The reason kind sir, I can speak For this world, I guess, I am too meek As to the reason I want to die I shall surely tell you the reason why
My life is over and so I desire To commit my body to the fire God is silent to my prayer I feel as though I am speaking to the air
There are no comforting arms to hold me tight No loving voice to say so in the night No welcome to my call Or entrance at my answer to her call
This would not be so bad says I But the Bible denies all others until I die Condemned to live alone with her, or without When we speak our differences we too easily shout
To speak or silence I know the loss She lives and behaves as though she is boss I earn too little for her buying I am too easily content with my low pay shes crying So a cold shoulder I do earn No, affection, so I burn! Even flowers and a hug Ill be asked what do you want, and theres a bug Bury the feelings into a pit The feelings only crawl out of it Deeper feelings into the bowels of my being They only creep out and send me reeling
Think and reason, can I do, but empty, I am impaired The more I search, no options, none, I am despaired To deny the loneliness I cannot cure The ever-tightening emotional noose knot I have to endure
I have balanced my hopes and dreams Against the loveless stress, it is heavier it seems To end my life others benefit the more Donate my organs, and thoughts for others to explore
How cold it is and none to warm There is no heat for me in any form In a sense I am dead My life is as valueless as lead
There is no virtue in the living So I will die in my last giving That is the reason I want to die Selfish?
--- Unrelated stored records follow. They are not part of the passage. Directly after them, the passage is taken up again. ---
(* ===== verification/ConfigTypes.v ===== *)
(** * Configuration data: the structs of src/config and src/jwtauth/config.go

    Records in the shape of the structs a configuration file is decoded into.
    A Go pointer that may be nil is an [option]; a [time.Duration] is its number
    of nanoseconds, in [Z]. *)

From S2P Require Export Go.

(** [time.Duration] is an [int64]. *)
Definition Nanosecond : Z := 1.
Definition Microsecond : Z := 1000.
Definition Millisecond : Z := 1000000.
Definition Second : Z := 1000000000.
Definition Minute : Z := 60000000000.
Definition Hour : Z := 3600000000000.
Definition maxInt64 : Z := 2 ^ 63 - 1.
Definition minInt64 : Z := - 2 ^ 63.
Definition in_int64 (z : Z) : Prop := (minInt64 ≤ z ≤ maxInt64)%Z.

(** ** Secrets (sensitivestring.go, secret_key.go) *)

Record SensitiveString := mkSensitiveString {
  ss_s : string;
  ss_replacement : option string
}.

Record SecretKeyConfig := mkSecretKeyConfig {
  sk_Encoding : option string;
  sk_Alias : option string;
  sk_KeyStore : option string;
  sk_KeyStorePassword : option SensitiveString;
  sk_Value : option SensitiveString
}.

(** ** TLS (tls.go) *)

Record CertKeyPair := mkCertKeyPair {
  ckp_CertPath : option string;
  ckp_KeyPath : option string
}.

Record Pkcs12Store := mkPkcs12Store {
  p12_Path : option string;
  p12_Password : option SensitiveString
}.

Record ServerIdentityConfig := mkServerIdentityConfig {
  si_CertKeyPair : option CertKeyPair;
  si_PKCS12Store : option Pkcs12Store
}.

Record TrustedCertPoolConfig := mkTrustedCertPoolConfig {
  tcp_Mode : option string;
  tcp_Encoding : option string;
  tcp_Path : option string;
  tcp_Password : option SensitiveString
}.

Record TLSConfig := mkTLSConfig {
  tls_MinVersion : option string;
  tls_MaxVersion : option string;
  tls_ClientAuth : option string;
  tls_Ciphers : list string;
  tls_ServerIdentities : list (option ServerIdentityConfig);
  tls_TrustedCertPool : option TrustedCertPoolConfig;
  tls_InsecureSkipVerify : bool;
  tls_SelfSigned : bool;
  tls_Renegotiation : option string
}.

(** ** JWT authentication (jwtauth/config.go) *)

Record IssuerConfig := mkIssuerConfig {
  ic_Name : string;
  ic_JWKSURL : string;
  ic_CacheTTL : Z;
  ic_CacheRefresh : Z
}.

Record JwtConfig := mkJwtConfig { jc_Issuers : list IssuerConfig }.

(** ** Library and server configuration (library.go, http.go, gen_code.go, temporal.go, development.go) *)

Record LogConfig := mkLogConfig {
  log_Format : string;
  log_Level : Z;
  log_ReportCaller : bool;
  log_LogPayload : bool
}.

Record AuthenticationConfig := mkAuthenticationConfig { auth_JWTAuth : option JwtConfig }.

Record TraceConfig := mkTraceConfig { trace_IncomingHeaderForID : string }.

Record LibraryConfig := mkLibraryConfig {
  lib_Log : LogConfig;
  lib_Profiling : bool;
  lib_Health : bool;
  lib_Authentication : option AuthenticationConfig;
  lib_Trace : TraceConfig
}.

Record CommonServerConfig := mkCommonServerConfig {
  csc_HostName : string;
  csc_Port : Z;
  csc_TLS : option TLSConfig
}.

Record CommonHTTPServerConfig := mkCommonHTTPServerConfig {
  hsc_Common : CommonServerConfig;
  hsc_BasePath : string;
  hsc_ReadTimeout : Z;
  hsc_WriteTimeout : Z
}.

Record GRPCServerConfig := mkGRPCServerConfig {
  gsc_Common : CommonServerConfig;
  gsc_EnableReflection : bool
}.

Record TemporalServerConfig := mkTemporalServerConfig {
  tsc_HostPort : string;
  tsc_Namespace : string
}.

Record AdminConfig := mkAdminConfig {
  admin_ContextTimeout : Z;
  admin_HTTP : CommonHTTPServerConfig
}.

Record UpstreamConfig := mkUpstreamConfig {
  up_ContextTimeout : Z;
  up_HTTP : CommonHTTPServerConfig;
  up_GRPC : GRPCServerConfig;
  up_Temporal : TemporalServerConfig
}.

Record GenCodeConfig := mkGenCodeConfig {
  gen_Upstream : UpstreamConfig;
  gen_Downstream : value
}.

Record DevelopmentConfig := mkDevelopmentConfig { dev_DisableAllAuthorizationRules : bool }.

Record DefaultConfig := mkDefaultConfig {
  cfg_Library : LibraryConfig;
  cfg_Admin : option AdminConfig;
  cfg_GenCode : GenCodeConfig;
  cfg_Development : option DevelopmentConfig
}.

(** ** Downstream configuration (http.go, grpc.go, temporal.go) *)

Record Dialer := mkDialer { dial_Timeout : Z; dial_KeepAlive : Z; dial_DualStack : bool }.

Record Transport := mkTransport {
  tr_Dialer : Dialer;
  tr_MaxIdleConns : Z;
  tr_IdleConnTimeout : Z;
  tr_TLSHandshakeTimeout : Z;
  tr_ExpectContinueTimeout : Z;
  tr_ClientTLS : option TLSConfig;
  tr_ProxyURL : string;
  tr_UseProxy : bool
}.

Record CommonDownstreamData := mkCommonDownstreamData {
  cdd_ServiceURL : string;
  cdd_ClientTransport : Transport;
  cdd_ClientTimeout : Z;
  cdd_Headers : Header
}.

Record CommonGRPCDownstreamData := mkCommonGRPCDownstreamData {
  cgd_ServiceAddress : string;
  cgd_TLS : option TLSConfig;
  cgd_WithBlock : bool
}.

Record CommonTemporalDownstreamData := mkCommonTemporalDownstreamData {
  ctd_HostPort : string;
  ctd_Identity : string;
  ctd_Namespace : string
}.

(** ** Zero values *)

Definition zero_LogConfig : LogConfig := mkLogConfig "" 0 false false.
Definition zero_LibraryConfig : LibraryConfig :=
  mkLibraryConfig zero_LogConfig false false None (mkTraceConfig "").
Definition zero_CommonServerConfig : CommonServerConfig := mkCommonServerConfig "" 0 None.
Definition zero_CommonHTTPServerConfig : CommonHTTPServerConfig :=
  mkCommonHTTPServerConfig zero_CommonServerConfig "" 0 0.
Definition zero_GRPCServerConfig : GRPCServerConfig := mkGRPCServerConfig zero_CommonServerConfig false.
Definition zero_UpstreamConfig : UpstreamConfig :=
  mkUpstreamConfig 0 zero_CommonHTTPServerConfig zero_GRPCServerConfig (mkTemporalServerConfig "" "").
Definition zero_DefaultConfig : DefaultConfig :=
  mkDefaultConfig zero_LibraryConfig None (mkGenCodeConfig zero_UpstreamConfig VNil) None.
Perhaps, but Ive said no lie
My energies cannot fight these things They all the more closely to me clings
I wish to end my life For the benefit of others and end my strife That is why, Sir, why I want to die
You say you want to die The weight is crushing you, you cry I would propose a possible solution A way of seeing a peaceful resolution
Understand the pain you suffer and the words you utter Our compound sins create the gold and the gutter To be self-righteous is the worst kind of blindness Looking down or looking up, it is still short sightedness
Be aware you have a soul for heaven, and its Maker To live less than its value insults its Creator To see our choices for good or evil, we knowing little of our life Did I, we, decide right and wrong, our souls reflections of strife
You are right to live without Love, is a great pain To find it faithful and true a great gain The pain isnt illusion, neither the glory of Truth Please do not speak of falsehood, that is uncouth
Faith in the Bible an illusion, a delusion many have said You will find Truth, to late when you are dead I understand you wish to die, in living we may have to take a dive I want to help you see, God, others and yourself how to be alive Feelings motivate us to action and to muse Knowledge gives us facts to use Wisdom is the use of such The choices of the soul, beliefs do much
Feelings come and feelings go Perspectives changes the facts we know Wisdom tempers the speed we act Times change, pain, pleasure its hard to keep our pact (pact = marriage vows)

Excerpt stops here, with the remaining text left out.